## HOW TO COMPLETE THIS TASK
Of the material below, only the lines from the line containing "A) (w : World)" down to the line containing "(** [action in self.actions] *)" belong in the answer, written out exactly.

## GIVEN DATA
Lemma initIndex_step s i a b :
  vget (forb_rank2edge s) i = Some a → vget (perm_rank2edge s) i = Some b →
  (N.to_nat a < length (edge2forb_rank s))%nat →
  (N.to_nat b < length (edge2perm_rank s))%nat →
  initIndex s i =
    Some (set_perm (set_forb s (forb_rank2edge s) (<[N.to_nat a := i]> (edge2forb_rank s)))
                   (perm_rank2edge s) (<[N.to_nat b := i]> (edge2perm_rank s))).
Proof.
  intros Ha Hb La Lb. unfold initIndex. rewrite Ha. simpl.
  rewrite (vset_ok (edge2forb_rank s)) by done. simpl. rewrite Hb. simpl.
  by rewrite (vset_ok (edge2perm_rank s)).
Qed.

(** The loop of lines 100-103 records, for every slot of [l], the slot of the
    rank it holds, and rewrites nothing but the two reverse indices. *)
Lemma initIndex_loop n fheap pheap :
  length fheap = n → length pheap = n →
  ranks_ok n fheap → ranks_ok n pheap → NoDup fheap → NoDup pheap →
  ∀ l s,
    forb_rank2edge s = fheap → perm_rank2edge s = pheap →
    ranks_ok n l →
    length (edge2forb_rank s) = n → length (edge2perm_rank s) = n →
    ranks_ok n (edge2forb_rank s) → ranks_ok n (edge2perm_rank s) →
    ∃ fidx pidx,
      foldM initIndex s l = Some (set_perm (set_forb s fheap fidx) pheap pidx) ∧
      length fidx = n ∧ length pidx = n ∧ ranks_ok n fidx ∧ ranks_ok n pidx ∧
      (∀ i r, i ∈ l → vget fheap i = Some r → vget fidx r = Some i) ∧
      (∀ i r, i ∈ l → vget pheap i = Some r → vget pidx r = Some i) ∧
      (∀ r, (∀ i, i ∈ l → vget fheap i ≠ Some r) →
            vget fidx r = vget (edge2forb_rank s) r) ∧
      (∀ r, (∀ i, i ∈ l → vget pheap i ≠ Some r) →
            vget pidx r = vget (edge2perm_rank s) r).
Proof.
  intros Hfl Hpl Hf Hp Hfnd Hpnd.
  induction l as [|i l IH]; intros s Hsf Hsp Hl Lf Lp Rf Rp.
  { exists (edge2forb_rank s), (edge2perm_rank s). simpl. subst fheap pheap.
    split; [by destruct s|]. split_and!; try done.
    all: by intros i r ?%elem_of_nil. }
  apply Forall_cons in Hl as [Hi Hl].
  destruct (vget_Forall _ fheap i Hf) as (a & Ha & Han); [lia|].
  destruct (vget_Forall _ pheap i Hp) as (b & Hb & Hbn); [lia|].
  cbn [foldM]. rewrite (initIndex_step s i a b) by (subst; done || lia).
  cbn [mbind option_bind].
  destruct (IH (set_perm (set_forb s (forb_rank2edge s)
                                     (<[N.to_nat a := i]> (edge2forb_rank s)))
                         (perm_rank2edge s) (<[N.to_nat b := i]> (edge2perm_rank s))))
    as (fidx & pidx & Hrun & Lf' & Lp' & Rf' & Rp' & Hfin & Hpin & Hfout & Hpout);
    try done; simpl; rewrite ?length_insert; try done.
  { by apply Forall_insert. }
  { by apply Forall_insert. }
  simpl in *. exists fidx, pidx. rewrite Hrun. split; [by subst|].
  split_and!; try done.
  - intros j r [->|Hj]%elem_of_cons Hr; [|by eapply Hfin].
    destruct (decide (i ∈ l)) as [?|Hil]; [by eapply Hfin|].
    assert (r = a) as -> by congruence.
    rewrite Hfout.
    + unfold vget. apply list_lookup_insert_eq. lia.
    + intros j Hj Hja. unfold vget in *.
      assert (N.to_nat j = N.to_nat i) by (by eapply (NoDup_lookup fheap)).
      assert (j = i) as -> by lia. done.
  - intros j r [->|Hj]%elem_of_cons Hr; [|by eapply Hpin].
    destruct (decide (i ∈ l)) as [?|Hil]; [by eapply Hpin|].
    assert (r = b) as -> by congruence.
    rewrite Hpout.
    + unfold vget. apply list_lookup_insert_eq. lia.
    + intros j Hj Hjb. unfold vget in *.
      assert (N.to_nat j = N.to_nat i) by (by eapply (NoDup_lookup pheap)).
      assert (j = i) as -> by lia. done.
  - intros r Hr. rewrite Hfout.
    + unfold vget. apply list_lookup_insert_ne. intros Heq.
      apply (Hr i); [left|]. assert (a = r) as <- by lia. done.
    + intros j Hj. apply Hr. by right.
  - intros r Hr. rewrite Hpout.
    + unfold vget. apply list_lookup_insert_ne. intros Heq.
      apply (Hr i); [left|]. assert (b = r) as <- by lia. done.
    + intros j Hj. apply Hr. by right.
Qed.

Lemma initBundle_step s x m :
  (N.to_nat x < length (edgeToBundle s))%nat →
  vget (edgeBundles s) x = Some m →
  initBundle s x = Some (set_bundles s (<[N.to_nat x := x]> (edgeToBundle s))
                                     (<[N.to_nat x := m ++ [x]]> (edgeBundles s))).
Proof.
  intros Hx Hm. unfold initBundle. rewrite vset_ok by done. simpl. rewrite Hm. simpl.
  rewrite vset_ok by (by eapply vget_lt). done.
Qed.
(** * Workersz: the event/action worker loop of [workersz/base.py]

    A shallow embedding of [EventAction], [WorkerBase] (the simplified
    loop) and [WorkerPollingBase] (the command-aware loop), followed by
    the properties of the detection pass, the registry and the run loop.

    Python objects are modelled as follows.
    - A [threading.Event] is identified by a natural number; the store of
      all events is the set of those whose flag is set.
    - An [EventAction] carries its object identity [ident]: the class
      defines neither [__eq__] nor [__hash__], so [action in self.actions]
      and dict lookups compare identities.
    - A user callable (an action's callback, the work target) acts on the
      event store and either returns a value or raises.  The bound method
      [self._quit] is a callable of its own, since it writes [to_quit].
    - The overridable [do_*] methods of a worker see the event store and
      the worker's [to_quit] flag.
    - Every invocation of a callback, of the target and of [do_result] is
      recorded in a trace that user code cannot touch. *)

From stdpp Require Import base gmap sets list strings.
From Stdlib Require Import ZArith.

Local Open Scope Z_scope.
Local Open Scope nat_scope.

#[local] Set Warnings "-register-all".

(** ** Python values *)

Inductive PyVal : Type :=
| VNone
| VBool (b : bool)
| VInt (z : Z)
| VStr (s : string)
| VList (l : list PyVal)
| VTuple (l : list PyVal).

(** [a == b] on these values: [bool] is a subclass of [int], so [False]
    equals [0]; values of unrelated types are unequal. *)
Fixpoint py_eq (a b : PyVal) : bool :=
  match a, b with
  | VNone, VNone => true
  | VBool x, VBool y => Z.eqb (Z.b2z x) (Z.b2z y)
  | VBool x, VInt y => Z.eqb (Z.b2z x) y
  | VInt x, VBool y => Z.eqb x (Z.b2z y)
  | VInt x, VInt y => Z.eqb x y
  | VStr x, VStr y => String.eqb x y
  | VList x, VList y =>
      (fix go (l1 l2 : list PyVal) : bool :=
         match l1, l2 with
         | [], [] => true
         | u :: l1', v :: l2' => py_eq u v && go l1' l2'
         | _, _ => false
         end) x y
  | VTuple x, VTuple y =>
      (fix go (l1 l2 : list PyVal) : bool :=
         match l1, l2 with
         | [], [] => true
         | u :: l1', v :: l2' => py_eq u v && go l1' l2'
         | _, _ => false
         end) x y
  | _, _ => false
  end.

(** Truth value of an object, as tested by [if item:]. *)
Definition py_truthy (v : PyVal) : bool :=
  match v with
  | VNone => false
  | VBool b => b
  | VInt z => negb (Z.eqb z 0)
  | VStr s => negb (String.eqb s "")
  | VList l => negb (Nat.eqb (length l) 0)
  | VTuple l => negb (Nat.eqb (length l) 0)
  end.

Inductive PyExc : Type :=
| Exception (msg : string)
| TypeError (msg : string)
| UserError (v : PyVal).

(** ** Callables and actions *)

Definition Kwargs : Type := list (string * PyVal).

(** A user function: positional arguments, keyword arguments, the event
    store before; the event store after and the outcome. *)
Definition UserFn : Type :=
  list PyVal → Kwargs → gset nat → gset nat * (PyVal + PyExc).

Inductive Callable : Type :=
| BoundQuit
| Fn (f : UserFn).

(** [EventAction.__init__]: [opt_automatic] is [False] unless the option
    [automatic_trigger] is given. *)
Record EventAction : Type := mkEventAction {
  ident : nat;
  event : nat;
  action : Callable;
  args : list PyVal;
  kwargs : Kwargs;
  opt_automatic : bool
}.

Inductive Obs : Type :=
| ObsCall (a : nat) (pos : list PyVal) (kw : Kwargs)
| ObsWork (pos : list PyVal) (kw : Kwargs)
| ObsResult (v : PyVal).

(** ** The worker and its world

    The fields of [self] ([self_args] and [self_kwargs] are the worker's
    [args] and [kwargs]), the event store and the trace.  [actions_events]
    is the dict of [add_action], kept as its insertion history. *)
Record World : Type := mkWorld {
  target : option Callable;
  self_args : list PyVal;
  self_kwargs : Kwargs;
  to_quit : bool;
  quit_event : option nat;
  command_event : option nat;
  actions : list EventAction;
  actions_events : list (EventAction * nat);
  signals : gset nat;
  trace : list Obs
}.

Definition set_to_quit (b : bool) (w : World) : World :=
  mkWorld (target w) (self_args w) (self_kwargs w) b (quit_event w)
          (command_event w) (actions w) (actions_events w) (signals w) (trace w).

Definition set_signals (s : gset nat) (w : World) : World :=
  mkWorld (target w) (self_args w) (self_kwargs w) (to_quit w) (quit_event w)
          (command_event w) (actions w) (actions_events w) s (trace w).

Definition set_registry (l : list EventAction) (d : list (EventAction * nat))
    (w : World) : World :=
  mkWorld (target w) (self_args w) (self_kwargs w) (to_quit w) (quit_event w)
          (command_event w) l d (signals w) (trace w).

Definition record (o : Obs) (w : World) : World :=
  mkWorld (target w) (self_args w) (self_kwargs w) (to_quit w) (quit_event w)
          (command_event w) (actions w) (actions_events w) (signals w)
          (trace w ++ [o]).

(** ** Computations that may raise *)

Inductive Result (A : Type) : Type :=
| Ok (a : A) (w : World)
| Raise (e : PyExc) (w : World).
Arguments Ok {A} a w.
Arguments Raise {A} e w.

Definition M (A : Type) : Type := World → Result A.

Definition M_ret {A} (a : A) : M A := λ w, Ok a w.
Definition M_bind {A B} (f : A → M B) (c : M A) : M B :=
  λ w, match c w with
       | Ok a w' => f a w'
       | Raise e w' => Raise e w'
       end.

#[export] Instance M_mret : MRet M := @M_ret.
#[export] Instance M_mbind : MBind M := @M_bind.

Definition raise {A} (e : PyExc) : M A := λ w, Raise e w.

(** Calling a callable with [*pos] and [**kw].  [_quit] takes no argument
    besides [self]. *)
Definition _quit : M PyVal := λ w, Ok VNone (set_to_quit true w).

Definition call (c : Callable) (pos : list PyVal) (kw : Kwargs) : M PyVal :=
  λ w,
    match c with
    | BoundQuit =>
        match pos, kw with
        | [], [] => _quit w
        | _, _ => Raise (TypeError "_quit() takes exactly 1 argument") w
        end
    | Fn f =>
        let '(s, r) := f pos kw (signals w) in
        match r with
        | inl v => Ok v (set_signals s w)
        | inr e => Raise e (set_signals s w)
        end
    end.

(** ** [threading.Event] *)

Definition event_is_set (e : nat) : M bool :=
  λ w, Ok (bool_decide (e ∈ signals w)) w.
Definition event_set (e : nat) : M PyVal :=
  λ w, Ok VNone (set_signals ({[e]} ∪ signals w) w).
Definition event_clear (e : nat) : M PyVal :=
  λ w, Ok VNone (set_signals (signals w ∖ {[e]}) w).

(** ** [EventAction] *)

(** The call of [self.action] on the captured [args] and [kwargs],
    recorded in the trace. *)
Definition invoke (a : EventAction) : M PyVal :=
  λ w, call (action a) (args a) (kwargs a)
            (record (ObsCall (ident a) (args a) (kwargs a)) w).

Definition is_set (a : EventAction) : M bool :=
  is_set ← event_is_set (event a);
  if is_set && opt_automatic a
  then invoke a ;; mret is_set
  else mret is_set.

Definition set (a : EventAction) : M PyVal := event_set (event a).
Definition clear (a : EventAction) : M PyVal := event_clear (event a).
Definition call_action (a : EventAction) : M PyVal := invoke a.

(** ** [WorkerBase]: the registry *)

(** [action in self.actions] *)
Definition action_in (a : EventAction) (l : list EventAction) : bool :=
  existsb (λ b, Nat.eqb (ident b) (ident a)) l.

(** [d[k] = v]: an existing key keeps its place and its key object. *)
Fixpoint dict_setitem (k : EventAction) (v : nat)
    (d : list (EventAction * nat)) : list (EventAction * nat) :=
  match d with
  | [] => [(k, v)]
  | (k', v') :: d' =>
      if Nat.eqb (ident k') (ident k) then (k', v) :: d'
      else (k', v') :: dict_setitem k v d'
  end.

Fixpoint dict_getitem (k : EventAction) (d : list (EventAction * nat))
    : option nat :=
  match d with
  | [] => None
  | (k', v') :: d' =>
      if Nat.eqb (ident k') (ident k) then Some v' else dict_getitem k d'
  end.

## SOLVED EXERCISE
| Ok (a : A) (w : World)
| Raise (e : PyExc) (w : World).
Arguments Ok {A} a w.
Arguments Raise {A} e w.

Definition M (A : Type) : Type := World → Result A.

Definition M_ret {A} (a : A) : M A := λ w, Ok a w.
Definition M_bind {A B} (f : A → M B) (c : M A) : M B :=
  λ w, match c w with
       | Ok a w' => f a w'
       | Raise e w' => Raise e w'
       end.

#[export] Instance M_mret : MRet M := @M_ret.
#[export] Instance M_mbind : MBind M := @M_bind.

Definition raise {A} (e : PyExc) : M A := λ w, Raise e w.

(** Calling a callable with [*pos] and [**kw].  [_quit] takes no argument
    besides [self]. *)
Definition _quit : M PyVal := λ w, Ok VNone (set_to_quit true w).

Definition call (c : Callable) (pos : list PyVal) (kw : Kwargs) : M PyVal :=
  λ w,
    match c with
    | BoundQuit =>
        match pos, kw with
        | [], [] => _quit w
        | _, _ => Raise (TypeError "_quit() takes exactly 1 argument") w
        end
    | Fn f =>
        let '(s, r) := f pos kw (signals w) in
        match r with
        | inl v => Ok v (set_signals s w)
        | inr e => Raise e (set_signals s w)
        end
    end.

(** ** [threading.Event] *)

Definition event_is_set (e : nat) : M bool :=
  λ w, Ok (bool_decide (e ∈ signals w)) w.
Definition event_set (e : nat) : M PyVal :=
  λ w, Ok VNone (set_signals ({[e]} ∪ signals w) w).
Definition event_clear (e : nat) : M PyVal :=
  λ w, Ok VNone (set_signals (signals w ∖ {[e]}) w).

(** ** [EventAction] *)

(** The call of [self.action] on the captured [args] and [kwargs],
    recorded in the trace. *)
Definition invoke (a : EventAction) : M PyVal :=
  λ w, call (action a) (args a) (kwargs a)
            (record (ObsCall (ident a) (args a) (kwargs a)) w).

Definition is_set (a : EventAction) : M bool :=
  is_set ← event_is_set (event a);
  if is_set && opt_automatic a
  then invoke a ;; mret is_set
  else mret is_set.

Definition set (a : EventAction) : M PyVal := event_set (event a).
Definition clear (a : EventAction) : M PyVal := event_clear (event a).
Definition call_action (a : EventAction) : M PyVal := invoke a.

(** ** [WorkerBase]: the registry *)

(** [action in self.actions] *)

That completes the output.